C’est beau à Bordeaux maintenant: les températures sont bien plus de dix dégrés – Celsius, quand même! Peur que vous pensez que mon sang-froid gènes canadiens permettent de survivre dans des conditions glaciales (ils le font… mais c’est une superpuissance secrète, que nous ne parlons pas…Désolée!) – et même plus de 20. Alors que je, j'ai pris le chemin qui était le moins emprunté, – ne pas voyager de tout. J’entends par là moi-même verrouillage dans mon appartement pour travailler sur la dernière projet d'année, filant les fils de notre analyse en or pour le rapport final.

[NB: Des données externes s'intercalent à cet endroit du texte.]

(** * Tempotown orchestrator client: a model of package [tempotown]

    The hook is a long-lived MCP client.  Its Go source keeps all mutable
    state in one [TempotownHook] struct shared by several goroutines and
    guarded by one mutex; the sections executed under that mutex, together
    with the few atomic operations outside it, are the atomic steps of the
    model below.  Each step is a function on a [World]: the hook struct, the
    heap of response channels it aliases, the connections it dialled, a
    clock, the lifetime context and the logger output. *)

From Stdlib Require Import ZArith String List Lia Bool.
From Stdlib Require Import Floats.SpecFloat.
From stdpp Require Import gmap strings list fin_maps sorting.

Set Warnings "-register-all".
Local Open Scope string_scope.
Local Open Scope Z_scope.

(** ** Go values *)

(** A value of Go type [any] ([interface{}]), restricted to the dynamic
    types this program stores in one: the argument maps it builds
    ([string], [int], [[]string], [map[string]any]) and what
    [encoding/json] puts into an [interface{}] target ([nil] for null,
    [bool], [float64] for every number, [string], [[]any],
    [map[string]any]). *)
Inductive any :=
| AnyNil
| AnyBool (b : bool)
| AnyInt (n : Z)
| AnyFloat64 (f : spec_float)
| AnyString (s : string)
| AnyStrings (l : list string)
| AnySlice (l : list any)
| AnyMap (m : gmap string any).

(** The type assertion [v.(float64)]. *)
Definition assert_float64 (v : any) : option spec_float :=
  match v with
  | AnyFloat64 f => Some f
  | _ => None
  end.

Definition min_int64 : Z := - 2 ^ 63.
Definition max_int64 : Z := 2 ^ 63 - 1.

(** Two's complement wrap-around of a 64-bit signed integer. *)
Definition wrap_int64 (z : Z) : Z := (z + 2 ^ 63) mod 2 ^ 64 - 2 ^ 63.

(** The conversion [int64(f)] of a [float64]: the fraction is discarded
    (truncation towards zero).  For a value that does not fit the Go
    specification leaves the result to the implementation; this is the amd64
    one, the smallest [int64]. *)
Definition int64_of_float64 (f : spec_float) : Z :=
  match f with
  | S754_zero _ => 0
  | S754_finite s m e =>
      let t := if (0 <=? e) then Z.shiftl (Z.pos m) e
               else Z.shiftr (Z.pos m) (- e) in
      let v := if s then - t else t in
      if (min_int64 <=? v) && (v <=? max_int64) then v else min_int64
  | _ => min_int64
  end.

(** The [float64] holding a (small) integer, as the decoder produces it for
    an integer literal. *)
Definition float64_of_Z (z : Z) : spec_float :=
  match z with
  | Z0 => S754_zero false
  | Zpos p => S754_finite false p 0
  | Zneg p => S754_finite true p 0
  end.

(** ** Buffered channels *)

(** A Go channel made by [make(chan A, cap)]: its buffer, oldest element
    first, its capacity, and whether [close] was called on it. *)
Record chan (A : Type) := mkChan {
  chan_buf : list A;
  chan_cap : nat;
  chan_closed : bool;
}.
Arguments mkChan {A} _ _ _.
Arguments chan_buf {A} _.
Arguments chan_cap {A} _.
Arguments chan_closed {A} _.

Definition make_chan {A} (cap : nat) : chan A := mkChan [] cap false.

Definition chan_full {A} (c : chan A) : bool :=
  (chan_cap c <=? length (chan_buf c))%nat.

(** [select { case c <- x: ... default: ... }]: the send happens only when
    the buffer has room (no receiver is modelled as parked on the channel). *)
Definition try_send {A} (c : chan A) (x : A) : option (chan A) :=
  if chan_full c then None
  else Some (mkChan (chan_buf c ++ [x]) (chan_cap c) (chan_closed c)).

(** [x := <-c] when a value is buffered. *)
Definition try_recv {A} (c : chan A) : option (A * chan A) :=
  match chan_buf c with
  | [] => None
  | x :: rest => Some (x, mkChan rest (chan_cap c) (chan_closed c))
  end.

(** ** Configuration and protocol types *)

Definition HookName : string := "tempotown".
Definition DefaultRole : string := "coder".

(** [time.Duration] counts nanoseconds. *)
Definition Second : Z := 1000000000.
Definition DefaultPollInterval : Z := 5 * Second.
Definition ReconnectDelay : Z := 5 * Second.
Definition DialTimeout : Z := 10 * Second.
Definition CallTimeout : Z := 30 * Second.

Record Config := mkConfig {
  Endpoint : string;
  Role : string;
  Capabilities : list string;
  PollIntervalSeconds : Z;
}.

Record Content := mkContent {
  content_Type : string;
  content_Text : string;
}.

Record ToolCallResult := mkToolCallResult {
  result_Content : list Content;
  result_IsError : bool;
}.

Record FeedbackPayload := mkFeedback {
  fb_Message : string;
  fb_Source : string;
  fb_TaskID : string;
  fb_Metadata : gmap string any;
}.

Record RPCError := mkRPCError {
  err_Code : Z;
  err_Message : string;
}.

(** [json.RawMessage]: the undecoded bytes of one JSON value. *)
Abbreviation RawMessage := string (only parsing).

Record Response := mkResponse {
  resp_JSONRPC : string;
  resp_ID : any;
  resp_Result : RawMessage;
  resp_Error : option RPCError;
}.

Record Implementation := mkImplementation {
  impl_Name : string;
  impl_Version : string;
}.

(** [ClientCapability]: two optional capabilities; [Roots], when present,
    holds its [ListChanged] flag. *)
Record ClientCapability := mkClientCapability {
  cap_Roots : option bool;
  cap_Sampling : option unit;
}.

Record InitializeParams := mkInitializeParams {
  ProtocolVersion : string;
  ClientInfo : Implementation;
  init_Capabilities : ClientCapability;
}.

Record ToolCallParams := mkToolCallParams {
  tool_Name : string;
  tool_Arguments : gmap string any;
}.

(** What [call] and [sendNotification] are given as [params]; the frame
    carries its [json.Marshal] encoding, kept here as the value encoded. *)
Inductive Params :=
| ParamsNil
| ParamsInitialize (p : InitializeParams)
| ParamsToolCall (p : ToolCallParams).

(** An outbound frame: a [Request] (with its [id]) or a [Notification]
    (which has no [id] field at all). *)
Inductive Frame :=
| FrameRequest (jsonrpc : string) (id : Z) (method : string) (params : Params)
| FrameNotification (jsonrpc : string) (method : string) (params : Params).

(** ** Errors *)

Inductive ctx_error := Canceled | DeadlineExceeded.

Inductive decode_error :=
| ErrEOF            (* io.EOF *)
| ErrClosed         (* net.ErrClosed *)
| ErrSyntax         (* a JSON syntax or type error: a malformed frame *)
| ErrRead.          (* any other read failure, such as a peer reset *)

(** The errors the hook builds, by the format string that builds them. *)
Inductive error :=
| ErrDial                               (* "dial failed: %w" *)
| ErrInitialize (e : error)             (* "initialize failed: %w" *)
| ErrRegister (e : error)               (* "register failed: %w" *)
| ErrEncode                             (* the encoder's write error *)
| ErrContext (e : ctx_error)            (* ctx.Err() *)
| ErrRPC (code : Z) (message : string)  (* "RPC error %d: %s" *)
| ErrRequestTimeout                     (* "request timeout" *)
| ErrUnmarshalResult                    (* "unmarshal result: %w" *)
| ErrToolText (text : string)           (* "tool error: %s" *)
| ErrTool.                              (* "tool error" *)

(** ** The host's plugin interface *)

(** Modelled from the spec: the event and message types of the host package
    [github.com/charmbracelet/crush/plugin], which this repository imports
    and does not contain.  A message event has one of three discriminators
    and carries a message whose role is one of four; a message lists its
    tool calls in order. *)
Inductive MessageEventType := MessageCreated | MessageUpdated | MessageDeleted.

Inductive MessageRole :=
| MessageRoleUser
| MessageRoleAssistant
| MessageRoleSystem
| MessageRoleTool.

Record ToolCallInfo := mkToolCall {
  tc_ID : string;
  tc_Name : string;
  tc_Input : string;
  tc_Finished : bool;
}.

Record ToolResultInfo := mkToolResult {
  tr_ToolCallID : string;
  tr_Name : string;
  tr_Content : string;
  tr_IsError : bool;
}.

Record Message := mkMessage {
  msg_ID : string;
  msg_SessionID : string;
  msg_Role : MessageRole;
  msg_Content : string;
  msg_ToolCalls : list ToolCallInfo;
  msg_ToolResults : list ToolResultInfo;
}.

Record MessageEvent := mkEvent {
  ev_Type : MessageEventType;
  ev_Message : Message;
}.

(** ** The logger *)

Inductive Level := LevelDebug | LevelInfo | LevelWarn | LevelError.

(** One record written through [h.logger]: level, message and the key/value
    attributes given with it. *)
Record LogEntry := mkLog {
  log_Level : Level;
  log_Msg : string;
  log_Attrs : list (string * string);
}.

Je suive la méthode “descendant dans le terrier du lapin” vraiment scientifique.

L’avantage de mon expérience de l’entreprise, en particulier mon rôle d’approvisionnement où j’ai dû trier à travers les montagnes d'info parfois incomplètes pour créer des solutions, est que je suis devenu très à l’aise avec la mise à l’échelle de ces montagnes d'info rapidement, et esquissant des hypothèses et des idées . L’inconvénient est qu’elle n'a pas me prête bien pour la recherche scientifique, qui nécessite une approche plus méthodique, le renforcement des points de vue et conclusions détaillées des données complètes et vérifiables. Sauts logiques doivent être documentés, vecteurs calculés, des croquis doivent être entièrement colorées et référencées. Chaque tentative de remplir les détails m’amène dans un autre terrier de lapin. Hmmm… c'est de plus en plus curieux…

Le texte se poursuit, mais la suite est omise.